Hermanns nahm kein Blatt vor dem Mund, kündigte deshalb auch vor dem morgigen Spiel, erneut zu Hause, gegen den SC Merzenich Konsequenzen an. „Die Mannschaft wird komplett umgekrempelt, sie wird ein neues Gesicht erhalten“, bekräftigt der SC-Trainer.

Denn nicht nur die zwei verschossenen Elfmeter - „so etwas habe ich noch nie erlebt“ - nagen an seinem Fußball-Sachverstand. „Nein, wir haben alles vermissen lassen, was wir eigentlich können. Das hatte mit Fußball nichts mehr zu tun.“ So erwartet er gegen Merzenich eine Trotzreaktion. „Nein, ich spreche hier nicht von irgend einem Ergebnis.

Nein, ich will nur sehen, dass wir uns anderes präsentieren können. Und auch müssen.“ Ob die unter der Woche stattgefundenen Gespräche Früchte tragen, das werden die 90 kommenden Minuten zeigen. Denn für Hermanns steht eines fest: „Wenn wir so spielen wie gegen die SG, dann werden wir auch das Spiel gegen das Schlusslicht verlieren.“

Dass der SCJ nicht sattelfest sein wird, darauf vertraut der Gast aus Merzenich.

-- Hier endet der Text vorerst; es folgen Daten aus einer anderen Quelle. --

(** * jasmine-as-promised: a shallow embedding of src/jasmine-as-promised.js

    The file has four parts:
    - [Js]: the fragment of JavaScript values the module touches
      ([typeof], property reads with data and accessor properties);
    - [Detector]: [isPromise] and [isDefined];
    - [Install]: [jasmineAsPromised] over a heap, the process-wide
      [duckPunchedAlready] flag and the Node entry point [module.exports];
    - [Intercept]: the [runs()] interceptor and the host queue that executes
      the blocks it enqueues.
    The modules [DetectorFacts], [InstallFacts], [InterceptFacts],
    [InstallExtras] and [InterceptExtras] then state and prove their
    properties. *)

From Stdlib Require Import Bool ZArith String List Lia.
Import ListNotations.
Open Scope string_scope.
Set Warnings "-register-all".

Module Js.

(** JavaScript values.  Objects and functions carry their (own and inherited)
    properties as an association list; a property is either a data property
    or an accessor whose getter performs some observable effects and then
    returns or throws.  A getter here behaves the same at every read: each
    read performs its effects again and completes the same way. *)
Inductive val : Type :=
| VUndef
| VNull
| VBool (b : bool)
| VNum (z : Z)
| VStr (s : string)
| VObj (ps : list (string * prop))
| VFun (ps : list (string * prop))
with prop : Type :=
| PData (v : val)
| PGet (eff : list string) (r : completion)
with completion : Type :=
| CRet (v : val)
| CThrow (e : val).

(** The [typeof] operator. *)
Definition typeof (x : val) : string :=
  match x with
  | VUndef => "undefined"
  | VNull => "object"
  | VBool _ => "boolean"
  | VNum _ => "number"
  | VStr _ => "string"
  | VObj _ => "object"
  | VFun _ => "function"
  end.

Fixpoint find_prop (ps : list (string * prop)) (k : string) : option prop :=
  match ps with
  | [] => None
  | (k', p) :: ps' => if String.eqb k k' then Some p else find_prop ps' k
  end.

(** A thrown [TypeError] / [ReferenceError], tagged by its message. *)
Definition type_error (msg : string) : val :=
  VObj [("name", PData (VStr "TypeError")); ("message", PData (VStr msg))].
Definition reference_error (msg : string) : val :=
  VObj [("name", PData (VStr "ReferenceError")); ("message", PData (VStr msg))].

(** [x.k]: the effects performed and the completion.  Reading a property of
    [null] or [undefined] throws a TypeError; primitives are read through
    their wrapper prototypes, which carry none of the names used here. *)
Definition get (x : val) (k : string) : list string * completion :=
  match x with
  | VUndef => ([], CThrow (type_error ("Cannot read properties of undefined (reading '" ++ k ++ "')")))
  | VNull => ([], CThrow (type_error ("Cannot read properties of null (reading '" ++ k ++ "')")))
  | VObj ps | VFun ps =>
      match find_prop ps k with
      | None => ([], CRet VUndef)
      | Some (PData v) => ([], CRet v)
      | Some (PGet eff r) => (eff, r)
      end
  | _ => ([], CRet VUndef)
  end.

End Js.

Module Detector.
Import Js.

(** Outcome of a boolean-valued JS function call: effects and completion. *)
Inductive bresult := BOk (b : bool) | BThrow (e : val).

(** [isPromise = function (x) { return typeof x === "object" && x !== null
    && typeof x.then === "function"; }] with the short-circuits of [&&]. *)
Definition isPromise (x : val) : list string * bresult :=
  if negb (String.eqb (typeof x) "object") then ([], BOk false)
  else match x with
       | VNull => ([], BOk false)
       | _ =>
           let (eff, c) := get x "then" in
           match c with
           | CRet t => (eff, BOk (String.eqb (typeof t) "function"))
           | CThrow e => (eff, BThrow e)
           end
       end.

(** [isDefined = function (value) { return typeof value != 'undefined'; }] *)
Definition isDefined (x : val) : bool := negb (String.eqb (typeof x) "undefined").

Example isPromise_thenable :
  isPromise (VObj [("then", PData (VFun []))]) = ([], BOk true).
Proof. reflexivity. Qed.

End Detector.

Module Install.

(** Values seen by the installer.  [HRef l] is a heap object (a plain object
    or a constructor function such as [jasmine.Spec]); [HPrim n] is a host
    function such as the original [runs] or [waitsFor]; [HIntercept r w] is
    the interceptor closure built over the captured [runs] and [waitsFor];
    [HErr kind msg] is a thrown error object. *)
Inductive hval : Type :=
| HUndef
| HNull
| HBool (b : bool)
| HNum (z : Z)
| HStr (s : string)
| HRef (l : nat)
| HPrim (name : string)
| HIntercept (runs waits : hval)
| HErr (kind msg : string).

Definition obj := list (string * hval).
Definition heap := list (nat * obj).

Record state := mkState {
  duckPunchedAlready : bool;
  mem : heap
}.

(** Completions of the installer: normal return or a thrown value. *)
Inductive res (A : Type) := Ok (a : A) | Exc (e : hval).
Arguments Ok {A} a.
Arguments Exc {A} e.

Notation "'let*' x := m 'in' k" :=
  (match m with Ok x => k | Exc e => Exc e end)
  (at level 200, x name, m at level 100, k at level 200).

Fixpoint heap_find (h : heap) (l : nat) : option obj :=
  match h with
  | [] => None
  | (l', o) :: h' => if Nat.eqb l l' then Some o else heap_find h' l
  end.

Fixpoint obj_find (o : obj) (k : string) : option hval :=
  match o with
  | [] => None
  | (k', v) :: o' => if String.eqb k k' then Some v else obj_find o' k
  end.

Fixpoint obj_set (o : obj) (k : string) (v : hval) : obj :=
  match o with
  | [] => [(k, v)]
  | (k', v') :: o' => if String.eqb k k' then (k', v) :: o' else (k', v') :: obj_set o' k v
  end.

Fixpoint heap_set (h : heap) (l : nat) (o : obj) : heap :=
  match h with
  | [] => []
  | (l', o') :: h' => if Nat.eqb l l' then (l', o) :: h' else (l', o') :: heap_set h' l o
  end.

Definition read_error (what k : string) : hval :=
  HErr "TypeError" ("Cannot read properties of " ++ what ++ " (reading '" ++ k ++ "')").

(** [x.k] (no accessor properties on the host objects). Properties of host
    functions and of primitives' wrappers are not used by the module and
    read as [undefined]. *)
Definition get (h : heap) (x : hval) (k : string) : res hval :=
  match x with
  | HUndef => Exc (read_error "undefined" k)
  | HNull => Exc (read_error "null" k)
  | HRef l =>
      match heap_find h l with
      | Some o => match obj_find o k with Some v => Ok v | None => Ok HUndef end
      | None => Ok HUndef
      end
  | _ => Ok HUndef
  end.

(** [x.k = v] in strict mode: on [null]/[undefined] and on primitives it
    throws a TypeError; on a host function it adds a property nobody reads. *)
Definition put (h : heap) (x : hval) (k : string) (v : hval) : res heap :=
  match x with
  | HUndef => Exc (HErr "TypeError" ("Cannot set properties of undefined (setting '" ++ k ++ "')"))
  | HNull => Exc (HErr "TypeError" ("Cannot set properties of null (setting '" ++ k ++ "')"))
  | HBool _ | HNum _ | HStr _ | HErr _ _ =>
      Exc (HErr "TypeError" ("Cannot create property '" ++ k ++ "'"))
  | HRef l =>
      match heap_find h l with
      | Some o => Ok (heap_set h l (obj_set o k v))
      | None => Ok h
      end
  | HPrim _ | HIntercept _ _ => Ok h
  end.

Definition isDefined (x : hval) : bool :=
  match x with HUndef => false | _ => true end.

(** [function jasmineAsPromised(jasmine)] (lines 139-213).  The state after
    a throw is returned as well: [duckPunchedAlready = true] happens before
    the reads that may throw.  [interceptor.toString = ...] writes a property
    of the fresh closure, which nothing reads. *)
Definition jasmineAsPromised (st : state) (jasmine : hval) : state * res unit :=
  if duckPunchedAlready st then (st, Ok tt)
  else if negb (isDefined jasmine) then (st, Ok tt)
  else
    let st1 := mkState true (mem st) in
    let h := mem st1 in
    let r :=
      (let* spec := get h jasmine "Spec" in
       let* proto := get h spec "prototype" in
       let* runs := get h proto "runs" in
       let* spec2 := get h jasmine "Spec" in
       let* proto2 := get h spec2 "prototype" in
       let* waitsFor := get h proto2 "waitsFor" in
       let interceptor := HIntercept runs waitsFor in
       let* spec3 := get h jasmine "Spec" in
       let* proto3 := get h spec3 "prototype" in
       put h proto3 "runs" interceptor) in
    match r with
    | Ok h' => (mkState true h', Ok tt)
    | Exc e => (st1, Exc e)
    end.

Der sich trotz der bisherigen Null-Nummern — man wartet noch auf den ersten Saisonpunkt — gut genug sieht, auch Tore zu machen, endlich einmal zu punkten. Tore, die den „Zehner“ bisher fehlen. Denn magere sieben Treffer verdeutlichen, woran es hapert. „Wir machen trotz guter Chancen einfach keine Kisten“, sagt denn Michael Hermanns sehr selbstkritisch.